DATA EXCERPTS Start Marker
(** Reconstruction distributes over a split before a date line. *)
Lemma combine_lines_app : forall l1 l2, starts_record l2 ->
  combine_lines (l1 ++ l2) = combine_lines l1 ++ combine_lines l2.
Proof.
  intros l1 [|d l2] H.
  { change (combine_lines []) with (@nil string). rewrite !app_nil_r. reflexivity. }
  simpl in H. unfold combine_lines. rewrite fold_left_app.
  destruct (fold_left combine_step l1 (mk_cstate [] EmptyString)) as [A c].
  cbn [fold_left]. rewrite !combine_step_mk.
  destruct (date_match d) as [dd|]; [|congruence].
  cbn [truthy]. rewrite combine_fold_acc, combine_finish_acc.
  f_equal.
Qed.

(** Before the first date line the loop only extends the accumulator. *)
Lemma combine_fold_continuations : forall pre cur,
  Forall (fun l => date_match l = None) pre ->
  fold_left combine_step pre (mk_cstate [] cur) =
  mk_cstate [] (fold_left (fun acc l => append acc (append " " l)) pre cur).
Proof.
  induction pre as [|l pre IH]; intros cur H; simpl; [reflexivity|].
  inversion H as [|? ? Hl Hpre]; subst.
  rewrite combine_step_mk, Hl. apply IH. exact Hpre.
Qed.

Lemma join_truthy : forall pre cur, pre <> [] ->
  truthy (fold_left (fun acc l => append acc (append " " l)) pre cur) = true.
Proof.
  induction pre as [|l pre IH]; intros cur H; [congruence|]. simpl.
  destruct pre as [|l' pre].
  - simpl. destruct cur; reflexivity.
  - apply IH. discriminate.
Qed.

Lemma split_nl_app : forall t1 t2,
  split_nl (append t1 (append nl t2)) =
  (fst (split_nl t1), snd (split_nl t1) ++ split_lines t2).
Proof.
  induction t1 as [|c t1 IH]; intros t2; cbn [append split_nl fst snd].
  - unfold split_lines. simpl. destruct (split_nl t2). reflexivity.
  - rewrite IH. destruct (split_nl t1) as [a r]. simpl.
    destruct (Ascii.eqb c "010"%char); reflexivity.
Qed.

Lemma split_lines_app : forall t1 t2,
  split_lines (append t1 (append nl t2)) = split_lines t1 ++ split_lines t2.
Proof.
  intros t1 t2. unfold split_lines at 1. rewrite split_nl_app.
  unfold split_lines at 2. destruct (split_nl t1). reflexivity.
Qed.

(** ** The record loop *)

Lemma collect_acc : forall l acc,
  fold_left collect_step l acc = acc ++ fold_left collect_step l [].
Proof.
  induction l as [|line l IH]; intros acc; simpl; [rewrite app_nil_r; reflexivity|].
  assert (Hs : forall data, collect_step data line =
            match extract_fields_from_line line with
            | Some fs => data ++ [fs] | None => data end) by reflexivity.
  rewrite !Hs. destruct (extract_fields_from_line line) as [fs|]; simpl.
  - rewrite IH, (IH [fs]). rewrite app_assoc. reflexivity.
  - apply IH.
Qed.

Lemma collect_records_app : forall l1 l2,
  collect_records (l1 ++ l2) = collect_records l1 ++ collect_records l2.
Proof.
  intros l1 l2. unfold collect_records. rewrite fold_left_app. apply collect_acc.
Qed.

(** ** Date lines *)

Lemma substring_0_0 : forall s, substring 0 0 s = EmptyString.
Proof. intros []; reflexivity. Qed.

Lemma lstrip_nonspace : forall c s, is_space c = false -> lstrip (String c s) = String c s.
Proof. intros c s H. simpl. rewrite H. reflexivity. Qed.

Lemma rstrip_nonspace : forall c s, is_space c = false ->
  rstrip (String c s) = String c (rstrip s).
Proof. intros c s H. simpl. destruct (rstrip s); [rewrite H|]; reflexivity. Qed.

Lemma digit_not_space : forall c, is_digit c = true -> is_space c = false.
Proof.
  intros c H. destruct (is_space c) eqn:E; [|reflexivity].
  rewrite space_not_digit in H; auto.
Qed.

Lemma dash_not_space : forall c, Ascii.eqb c "-"%char = true -> is_space c = false.
Proof. intros c H. apply Ascii.eqb_eq in H. subst. reflexivity. Qed.

Lemma date_match_append : forall s t d,
  date_match s = Some d -> date_match (append s t) = Some d.
Proof.
  intros s t d H.
  do 10 (destruct s as [|?c s]; [discriminate H|]).
  simpl in H |- *. rewrite substring_0_0 in *. exact H.
Qed.

Lemma date_match_strip : forall s d,
  date_match s = Some d -> date_match (strip s) = Some d.
Proof.
  intros s d H.
  do 10 (destruct s as [|?c s]; [discriminate H|]).
  cbn [date_match] in H.
  match type of H with (if ?b then _ else _) = _ => destruct b eqn:Hb; [|discriminate] end.
  repeat rewrite andb_true_iff in Hb.
  destruct Hb as [[[[[[[[[H1 H2] H3] H4] H5] H6] H7] H8] H9] H10].
  unfold strip. rewrite lstrip_nonspace by (apply digit_not_space; exact H1).
  rewrite !rstrip_nonspace by (first [apply digit_not_space; assumption | apply dash_not_space; assumption]).
  cbn [date_match]. rewrite H1, H2, H3, H4, H5, H6, H7, H8, H9, H10. simpl in H |- *.
  rewrite !substring_0_0 in *. exact H.
Qed.

Lemma combine_dated_from : forall l acc cur,
  date_match cur <> None -> Forall (fun x => date_match x <> None) acc ->
  Forall (fun x => date_match x <> None)
         (combine_finish (fold_left combine_step l (mk_cstate acc cur))).
Proof.
  induction l as [|line l IH]; intros acc cur Hc Hacc; simpl.
  - unfold combine_finish; simpl. destruct (truthy cur); [|exact Hacc].
    apply Forall_app; split; [exact Hacc|]. constructor; [|constructor].
    destruct (date_match cur) eqn:E; [|congruence].
    rewrite (date_match_strip _ _ E). discriminate.
  - rewrite combine_step_mk. destruct (date_match line) eqn:El.
    + apply IH; [congruence|]. destruct (truthy cur); [|exact Hacc].
      apply Forall_app; split; [exact Hacc|]. constructor; [|constructor].
      destruct (date_match cur) eqn:E; [|congruence].
      rewrite (date_match_strip _ _ E). discriminate.
    + apply IH; [|exact Hacc].
      destruct (date_match cur) eqn:E; [|congruence].
      rewrite (date_match_append _ _ _ E). discriminate.
Qed.

Lemma combine_lines_dated : forall rest, starts_record rest ->
  Forall (fun x => date_match x <> None) (combine_lines rest).
Proof.
  intros [|d rest] H; [constructor|]. simpl in H. unfold combine_lines.
  cbn [fold_left]. rewrite combine_step_mk.
  destruct (date_match d) eqn:E; [|congruence].
  apply combine_dated_from; [congruence|]. simpl. constructor.
Qed.

Lemma collect_records_single_none : forall line,
  extract_fields_from_line line = None -> collect_records [line] = [].
Proof. intros line H. unfold collect_records, collect_step. simpl. rewrite H. reflexivity. Qed.

(** ** Value normalizer *)

Lemma convert_three_passes : forall s,
  replace_char ","%char "." (replace_char "."%char "" (replace_char "$"%char "" s)) =
  money_text_spec s.
Proof.
  induction s as [|c s IH]; [reflexivity|].
  cbn [replace_char money_text_spec]. unfold money_char.
  destruct (Ascii.eqb c "$"%char); [exact IH|]. cbn [replace_char].
  destruct (Ascii.eqb c "."%char); [exact IH|]. cbn [replace_char].
  destruct (Ascii.eqb c ","%char); cbn [append]; rewrite IH; reflexivity.
Qed.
DATA EXCERPTS End Marker
AIM OF THE EXERCISE
The answer must be every line from the records above that contains the word "Ascii", copied out.

ANSWER SECTION
    destruct (Ascii.eqb c "010"%char); reflexivity.
Lemma dash_not_space : forall c, Ascii.eqb c "-"%char = true -> is_space c = false.
Proof. intros c H. apply Ascii.eqb_eq in H. subst. reflexivity. Qed.
  destruct (Ascii.eqb c "$"%char); [exact IH|]. cbn [replace_char].
  destruct (Ascii.eqb c "."%char); [exact IH|]. cbn [replace_char].
  destruct (Ascii.eqb c ","%char); cbn [append]; rewrite IH; reflexivity.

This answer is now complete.